[Saved entries]
(* ===== verification/SignalCaught.v ===== *)
(** * Signals arriving while the demos wait

    Demo 0 and Demo 1 of src/04_signals/signal_demo.c raise SIGINT and SIGTERM
    and then sleep, while further SIGINT and SIGTERM signals may come from
    outside at any moment, also inside a handler.  What holds then of the
    handler runs, of what they print and of the counter. *)

From S2P Require Import Prelude CLib Files Signal SignalDemo.

Local Open Scope Z_scope.

Section window.

Definition is_int_term (sig : Z) : Prop := sig = SIGINT \/ sig = SIGTERM.

Definition arrivals (p : P) : nat := sum_list_with (fun m => length (m_sigs m)) (env (kext p)).
Definition caught_text (i : siginfo) : bytes := format (caught_line (si_signo i)).

Context (A : gmap Z (sigact handler)) (C M : Z).

(** Both signals are handled by [sigint_handler_1_arg], nothing else is
    pending or arrives, standard output is open, and the counter cannot reach
    INT_MAX. *)
Record window (p : P) : Prop := {
  w_acts : acts (sigs_of p) = A;
  w_int : sa_handler (action (sigs_of p) SIGINT) = SIG_FN H_int1;
  w_term : sa_handler (action (sigs_of p) SIGTERM) = SIG_FN H_int1;
  w_pending : forall i, i ∈ pending (sigs_of p) -> is_int_term (si_signo i);
  w_env : forall m sig, m ∈ env (kext p) -> sig ∈ m_sigs m -> is_int_term sig;
  w_out : exists a nb off, kfds p !! 1 = Some (mk_ofile OOther a nb off) /\ a <> RDONLY;
  w_count : g_sigint_count (kext p) <= C + lenZ (handled (sigs_of p));
  w_total : lenZ (handled (sigs_of p)) + Z.of_nat (weight p) <= M;
}.

(** What happens between two points of the program: the handlers of [l] ran,
    and printed their lines in the order [l']. *)
Record ran (p p' : P) (l l' : list siginfo) : Prop := {
  r_fds : kfds p' = kfds p;
  r_names : names p' = names p;
  r_inodes : inodes p' = inodes p;
  r_pipes : pipes p' = pipes p;
  r_epolls : epolls p' = epolls p;
  r_err : kerr p' = kerr p;
  r_faults : kfaults p' = kfaults p;
  r_acts : acts (sigs_of p') = acts (sigs_of p);
  r_blocked : blocked (sigs_of p') = blocked (sigs_of p);
  r_handled : handled (sigs_of p') = handled (sigs_of p) ++ l;
  r_perm : l' ≡ₚ l;
  r_text : kout p' = kout p ++ concat (caught_text <$> l');
  r_low : g_sigint_count (kext p) + (if decide (l = []) then 0 else 1) <= g_sigint_count (kext p');
  r_high : g_sigint_count (kext p') <= g_sigint_count (kext p) + lenZ l;
  r_pending : l = [] -> pending (sigs_of p) ⊆ pending (sigs_of p');
  r_env : exists k, env (kext p') = drop k (env (kext p));
}.

(** Signals handled, pending or still to come: never more. *)
Definition total (p : P) : nat := length (handled (sigs_of p)) + weight p.

Definition runs (p p' : P) : Prop := (exists l l', ran p p' l l') /\ (total p' <= total p)%nat.

Lemma ran_refl p : ran p p [] [].
Proof. split; rewrite ?app_nil_r; try done;
  [case_decide; [lia|done]|unfold lenZ; cbn; lia|by exists 0%nat]. Qed.

Lemma ran_trans p1 p2 p3 l1 l1' l2 l2' :
  ran p1 p2 l1 l1' -> ran p2 p3 l2 l2' -> ran p1 p3 (l1 ++ l2) (l1' ++ l2').
Proof.
  intros [] []. split; try congruence.
  - rewrite r_handled1, r_handled0. by rewrite (assoc_L (++)).
  - by rewrite r_perm0, r_perm1.
  - rewrite r_text1, r_text0, fmap_app, concat_app. by rewrite (assoc_L (++)).
  - destruct l1, l2; repeat case_decide; try done; lia.
  - rewrite lenZ_app. lia.
  - intros [-> ->]%app_eq_nil. etrans; [by apply r_pending0|by apply r_pending1].
  - destruct r_env0 as [k1 E1], r_env1 as [k2 E2]. exists (k1 + k2)%nat. by rewrite E2, E1, drop_drop.
Qed.

#[local] Instance runs_preorder : PreOrder runs.
Proof.
  split; [intros p; split; [exists [], []; apply ran_refl|done]|].
  intros p1 p2 p3 [(l1 & l1' & H1) T1] [(l2 & l2' & H2) T2]. split; [|lia].
  eexists _, _. by eapply ran_trans.
Qed.

Lemma lenZ_pending_weight p : Z.of_nat (weight p) = lenZ (pending (sigs_of p)) + Z.of_nat (arrivals p).
Proof. unfold weight, lenZ, arrivals. lia. Qed.

Lemma arrive_ok p :
  window p -> window (arrive p) /\ runs p (arrive p) /\ (weight (arrive p) <= weight p)%nat.
Proof.
  intros [Ha Hi Ht Hp He Ho Hc Hm]. unfold arrive. destruct (env (kext p)) as [|m ms] eqn:Ee.
  { split_and!; [split; by rewrite ?Ee|reflexivity|done]. }
  destruct (send_all_spec ((fun s => mk_siginfo s 0) <$> m_sigs m) (sigs_of p)) as (S1 & S6 & S2 & S3 & S4 & S5).
  rewrite length_fmap in S2.
  set (g := send_all _ _) in *.
  assert (Hw : (weight (upd (set_env ms) (set_sigs g p)) <= weight p)%nat).
  { unfold weight. cbn. rewrite Ee. cbn. unfold sigs_of in *. cbn. lia. }
  assert (Hw2 : (length (handled g) + weight (upd (set_env ms) (set_sigs g p))
                 <= length (handled (sigs_of p)) + weight p)%nat) by (rewrite S5; lia).
  assert (Hact : forall s, action g s = action (sigs_of p) s) by (intros s; unfold action; by rewrite S3).
  split_and!; [| |done].
  - split; try done; unfold sigs_of; cbn -[weight].
    + by rewrite S3.
    + by rewrite Hact.
    + by rewrite Hact.
    + intros i [H1|H1]%S1; [by apply Hp|]. apply list_elem_of_fmap in H1 as (s & -> & Hs).
      apply (He m); [constructor|done].
    + intros m' s Hm' Hs. apply (He m'); [by constructor|done].
    + by rewrite S5.
    + rewrite S5. unfold sigs_of in *. lia.
  - split; [|exact Hw2]. exists [], []. split; try done; unfold sigs_of; cbn.
    + by rewrite S5, app_nil_r.
    + by rewrite app_nil_r.
    + case_decide; [lia|done].
    + unfold lenZ. cbn. lia.
    + exists 1%nat. by rewrite Ee.
Qed.

(** A deliverable signal is SIGINT or SIGTERM, so it is handled. *)
Lemma window_action p sig :
  window p -> is_int_term sig -> sa_handler (action (sigs_of p) sig) = SIG_FN H_int1.
Proof. intros Hw [-> | ->]; [apply (w_int _ Hw)|apply (w_term _ Hw)]. Qed.

Lemma window_caught p i :
  window p -> next (sigs_of p) = Some i ->
  (0 < weight p)%nat /\ exists h, sa_handler (action (sigs_of p) (si_signo i)) = SIG_FN h.
Proof.
  intros Hw [Hp _]%next_Some. split.
  - unfold weight. destruct (pending (sigs_of p)); [by apply not_elem_of_nil in Hp|cbn; lia].
  - exists H_int1. apply window_action; [done|]. by apply (w_pending _ Hw).
Qed.

Lemma caught_msg sig :
  is_int_term sig ->
  exists msg, store_bytes (replicate 100 NUL) 0 (format (caught_line sig) ++ [NUL]) = Some msg /\
    cstr msg = format (caught_line sig).
Proof. intros [-> | ->]; eexists; split; by vm_compute. Qed.

Lemma window_write p l Q :
  window p -> Q (lenZ l) (with_io (kout p ++ l) (kerr p) (kfaults p) p) -> st_wp (kwrite 1 l) Q p.
Proof.
  intros Hw HQ. destruct (w_out _ Hw) as (a & nb & off & Hf & Ha). unfold kwrite. wp_step.
  apply (wp_getf _ _ _ _ Hf). cbn [o_acc o_obj]. rewrite decide_False by done. exact HQ.
Qed.

(** Changing only what was printed keeps the window. *)
Lemma window_print p o : window p -> window (with_io o (kerr p) (kfaults p) p).
Proof. intros []. by split. Qed.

**PROBLEM DETAILS:**
Reproduce exactly the entries above, limited to the lines from the one with "Proof. intros [->" through the one with "intros Hw HQ.", both included.

**OUTPUT FOR THIS TASK:**
Proof. intros [-> | ->]; eexists; split; by vm_compute. Qed.

Lemma window_write p l Q :
  window p -> Q (lenZ l) (with_io (kout p ++ l) (kerr p) (kfaults p) p) -> st_wp (kwrite 1 l) Q p.
Proof.
  intros Hw HQ. destruct (w_out _ Hw) as (a & nb & off & Hf & Ha). unfold kwrite. wp_step.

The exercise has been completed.